During the occupation of Maj Gen Milroy from January to June 1863, Federal troops manned the fort, and listed it under the name of Battery No. 10, making it a part of a series of fortifications in the defensive scheme of Gen. Milroy. As the Second Corps, Army of Northern Virginia under Lt. Gen Ewell routed Milroy on their movement to Gettysburg, they initially bombarded Milroy's command as they holed up in the various Winchester forts, damaging the Stine house on the night of June 15. Early the next morning, Milroy abandoned the fort and Winchester, fleeing north on the pike, with Fort Collier being the last fortification abandoned as his troops marched north toward Martinsburg.

===1864===
In September, 1864, the Fort and Winchester again became a base for Confederate operations during Lt.
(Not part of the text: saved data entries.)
Lemma encode_kind_ok p :
  iwp_fits p -> encode_kind_in_len (iwp_len p) (iwp_kind p) = Ok (enc_len p).
Proof.
  intros [_ Hl]. unfold encode_kind_in_len, assert_that, enc_len.
  change (Z.shiftl 1 30) with (2 ^ 30). destruct (Z.ltb_spec (iwp_len p) (2 ^ 30)); [|lia].
  cbn [mbind outcome_bind]. f_equal. pose proof (kind_to_u8_bound (iwp_kind p)).
  rewrite wrap32_small by (unfold is_u32; rewrite Z.shiftl_mul_pow2; lia).
  rewrite Z.lor_comm. apply lor_shiftl_small; lia.
Qed.

Lemma enc_len_u32 p : iwp_fits p -> is_u32 (enc_len p).
Proof.
  intros [_ Hl]. unfold is_u32, enc_len. pose proof (kind_to_u8_bound (iwp_kind p)). lia.
Qed.

Lemma decode_enc_len p :
  iwp_fits p -> decode_kind_from_len (enc_len p) = (iwp_len p, iwp_kind p).
Proof.
  intros [_ Hl]. pose proof (kind_to_u8_bound (iwp_kind p)) as Hk.
  unfold decode_kind_from_len, enc_len. change 0x3FFFFFFF with (2 ^ 30 - 1).
  rewrite land_ones_mod by lia. rewrite Z.shiftr_div_pow2, Z.div_add_l by lia.
  rewrite (Z.div_small (iwp_len p)), Z.add_0_r by lia.
  unfold wrap8. rewrite (Z.mod_small (kind_to_u8 _)) by lia. rewrite kind_from_to. f_equal.
  rewrite Z.add_comm, Z.mod_add by lia. by apply Z.mod_small.
Qed.

(** ** Images *)

Definition entry_fits (ks : option nat) (e : entry) : Prop :=
  iwp_fits e.2 /\
  match ks with Some n => length e.1 = n | None => Z.of_nat (length e.1) <= u16_max end.

Definition fixed_image (e : entry) : list Z :=
  e.1 ++ be_bytes 8 (iwp_offset e.2) ++ be_bytes 4 (enc_len e.2).

Definition var_image (e : entry) : list Z :=
  be_bytes 2 (Z.of_nat (length e.1)) ++ e.1 ++ be_bytes 8 (iwp_offset e.2) ++
  be_bytes 4 (enc_len e.2).

Definition var_section (es : list entry) : list Z := concat (List.map var_image es).

(** The offset table: each entry's start relative to the entries section. *)
Fixpoint var_offsets (start : nat) (es : list entry) : list Z :=
  match es with
  | [] => []
  | e :: es' => be_bytes 4 (Z.of_nat start) ++ var_offsets (start + length (var_image e)) es'
  end.

Definition flat_image (ks : option nat) (es : list entry) : list Z :=
  match es with
  | [] => []
  | _ =>
      match ks with
      | Some _ => concat (List.map fixed_image es)
      | None => be_bytes 4 (Z.of_nat (length es)) ++ var_offsets 0 es ++ var_section es
      end
  end.

(** The entries section is addressable by the u32 offset table. *)
Definition size_fits (ks : option nat) (es : list entry) : Prop :=
  match ks with Some _ => True | None => Z.of_nat (length (var_section es)) <= u32_max end.

Definition flat_repr (flat : list Z) (ks : option nat) (es : list entry) : Prop :=
  flat = flat_image ks es /\ bt_sorted es /\ Forall (entry_fits ks) es /\ size_fits ks es.

(** ** Reading one entry *)

(** Closes the side conditions of [slice_mid] on concatenations. *)
Ltac slice_side :=
  repeat rewrite <- app_assoc; rewrite ?length_app, ?length_be_bytes;
  first [reflexivity | unfold WalPosition_LENGTH; lia].

Lemma fixed_parse_image flat ks pre e post :
  entry_fits (Some ks) e -> flat = pre ++ fixed_image e ++ post ->
  fixed_flat_parse_entry flat ks (length pre) = Ok e.
Proof.
  destruct e as [k p]. unfold entry_fits, fixed_image. cbn [fst snd]. intros [Hp Hk] ->.
  unfold fixed_flat_parse_entry. subst ks. cbv zeta.
  set (o := be_bytes 8 (iwp_offset p)). set (e := be_bytes 4 (enc_len p)).
  set (s := length pre). set (flat := pre ++ _ ++ post).
  rewrite (slice_mid flat pre k (o ++ e ++ post) s (s + length k)) by (unfold flat; slice_side).
  rewrite (slice_mid flat (pre ++ k) o (e ++ post) (s + length k) (s + length k + 8))
    by (unfold flat, o, s; slice_side).
  rewrite (slice_mid flat ((pre ++ k) ++ o) e post (s + length k + 8)
    (s + (length k + WalPosition_LENGTH))) by (unfold flat, o, e, s; slice_side).
  cbn [mbind outcome_bind]. unfold e, o.
  rewrite be_val_u32 by by apply enc_len_u32. rewrite decode_enc_len by done.
  destruct Hp as [Ho _]. rewrite be_val_u64 by done. by destruct p.
Qed.

Lemma var_parse_image section pre e post :
  entry_fits None e -> section = pre ++ var_image e ++ post ->
  var_flat_parse_entry section (length pre) = Ok e.
Proof.
  destruct e as [k p]. unfold entry_fits, var_image. cbn [fst snd]. intros [Hp Hk] ->.
  unfold var_flat_parse_entry. cbv zeta.
  set (kl := be_bytes 2 (Z.of_nat (length k))).
  set (o := be_bytes 8 (iwp_offset p)). set (e := be_bytes 4 (enc_len p)).
  set (s := length pre). set (flat := pre ++ _ ++ post).
  rewrite (slice_mid flat pre kl (k ++ o ++ e ++ post) s (s + 2)) by (unfold flat, kl; slice_side).
  cbn [mbind outcome_bind].
  replace (Z.to_nat (be_val kl)) with (length k)
    by (unfold kl; rewrite be_val_u16 by (unfold is_u16, u16_max in *; lia); lia).
  rewrite (slice_mid flat (pre ++ kl) k (o ++ e ++ post) (s + 2) (s + 2 + length k))
    by (unfold flat, kl, s; slice_side).
  rewrite (slice_mid flat ((pre ++ kl) ++ k) o (e ++ post) (s + 2 + length k) (s + 2 + length k + 8))
    by (unfold flat, kl, o, s; slice_side).
  rewrite (slice_mid flat (((pre ++ kl) ++ k) ++ o) e post (s + 2 + length k + 8)
    (s + 2 + length k + 12)) by (unfold flat, kl, o, e, s; slice_side).
  cbn [mbind outcome_bind]. unfold e, o.
  rewrite be_val_u32 by by apply enc_len_u32. rewrite decode_enc_len by done.
  destruct Hp as [Ho _]. rewrite be_val_u64 by done. by destruct p.
Qed.

(** ** The writers produce the image *)

Lemma append_fixed_entries_image ks es out :
  Forall (entry_fits (Some ks)) es ->
  append_fixed_entries es out = Ok (out ++ concat (List.map fixed_image es)).
Proof.
  intros Hf. revert out. induction Hf as [|[k p] es [Hp _] Hf IH]; intros out; cbn.
  - by rewrite app_nil_r.
  - rewrite encode_kind_ok by done. cbn. rewrite IH. unfold fixed_image at 2. cbn.
    by rewrite <- !app_assoc.
Qed.

Lemma copy_at_mid (a b c b' : list Z) :
  length b' = length b -> copy_at (a ++ b ++ c) (length a) b' = a ++ b' ++ c.
Proof.
  intros Hl. unfold copy_at. rewrite take_app_length. do 2 f_equal.
  rewrite app_assoc. rewrite drop_app_length'; [done|]. rewrite length_app. lia.
Qed.

Lemma length_var_image e : length (var_image e) = (14 + length e.1)%nat.
Proof. unfold var_image. rewrite !length_app, !length_be_bytes. lia. Qed.

Lemma length_fixed_image ks e :
  entry_fits (Some ks) e -> length (fixed_image e) = (ks + WalPosition_LENGTH)%nat.
Proof.
  intros [_ Hk]. unfold fixed_image. rewrite !length_app, !length_be_bytes, Hk.
  unfold WalPosition_LENGTH. lia.
Qed.

Lemma var_section_app a b : var_section (a ++ b) = var_section a ++ var_section b.
Proof. unfold var_section. by rewrite List.map_app, concat_app. Qed.

Lemma append_var_entries_image es pre filled sec ds i :
  Forall (entry_fits None) es ->
  length filled = (4 * i)%nat -> ds = (length pre + 4 * i + 4 * length es)%nat ->
  Z.of_nat (length sec + length (var_section es)) <= u32_max ->
  append_var_entries es (length pre) ds i
    (pre ++ filled ++ replicate (4 * length es) 0 ++ sec) =
  Ok (pre ++ (filled ++ var_offsets (length sec) es) ++ (sec ++ var_section es)).
Proof.
  intros Hf. revert filled sec i. induction Hf as [|[k p] es [Hp Hk] Hf IH];
    intros filled sec i Hfl Hds Hsz; cbn [append_var_entries].
  { cbn. by rewrite !app_nil_r. }
  set (out := pre ++ _).
  assert (length out = ds + length sec)%nat as Hout.
  { unfold out. rewrite !length_app, length_replicate. lia. }
  replace (length out - ds)%nat with (length sec) by lia.
  cbn [snd] in Hp. unfold assert_that. destruct (Z.leb_spec (Z.of_nat (length sec)) u32_max); [|lia].
  rewrite encode_kind_ok by done. cbn [mbind outcome_bind].
  unfold wrap16. rewrite Z.mod_small by (unfold u16_max in Hk; cbn in Hk; lia).
  replace out with ((pre ++ filled) ++ replicate 4 0 ++ replicate (4 * length es) 0 ++ sec).
  2: { unfold out. cbn [length]. replace (4 * S (length es))%nat with (4 + 4 * length es)%nat by lia.
       rewrite replicate_add. by rewrite <- !app_assoc. }
  replace (length pre + 4 * i)%nat with (length (pre ++ filled)) by (rewrite length_app; lia).
  rewrite copy_at_mid by (by rewrite length_be_bytes).
  pose proof (IH (filled ++ be_bytes 4 (Z.of_nat (length sec))) (sec ++ var_image (k, p)) (S i)) as IH'.
  cbn [var_offsets]. replace (var_section ((k, p) :: es)) with (var_image (k, p) ++ var_section es)
    in Hsz |- * by done.
  rewrite (length_app sec) in IH'. rewrite length_app in Hsz.
  etrans; [etrans; [|apply IH'; [rewrite length_app, length_be_bytes; lia|cbn in Hds; lia|lia]]|].
  - f_equal. unfold var_image. cbn [fst snd]. by rewrite <- !app_assoc.
  - f_equal. by rewrite <- !app_assoc.
Qed.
Gen Jubal Early's Valley Campaigns of 1864. Maj Gen Sheridan advanced on Winchester September 17, forcing Early to make a defensive stand along the north and eastern borders of Winchester on September 19, with Fort Collier as a center piece and anchor of his defensive line, which stretched from Fort Alabama (also known as Star Fort) on the west to a long line of trenches and ramparts to the east and south of Fort Collier to the Berryville Pike. A Federal cavalry charge was made that day during the Third Battle of Winchester composed of 6,000 cavalrymen coming south from Stephenson's Depot. The assault, composed of five brigades lined across the open fields north of town, was the largest charge in the war made by cavalry against infantry.

Three regiments commanded by Colonel George S. Patton, grandfather of the World War II general, were defending the fort and locations, and Colonel Patton was killed during the course of the battle. The Confederate forces in Fort Collier and along the defensive line were overrun and the Fort was captured with no survivors, while Early's forces retreated up the Valley through Winchester, rallied for a short while at Mount Hebron Cemetery, and reconsolidated further south at Fisher's Hill near Strasburg, Virginia.

==Modern==
The Fort Collier Civil War Center, Inc. purchased a 10 acre parcel on April 1, 2002, with the help of a Federal grant, the Civil War Preservation Trust, the County of Frederick, Virginia, and private donations. Events and activities held at the camp include the Fort Collier Kids Civil War History Camp, Civil War Haunting, Shenandoah at War Events, and the Fort Collier Bluegrass Festival.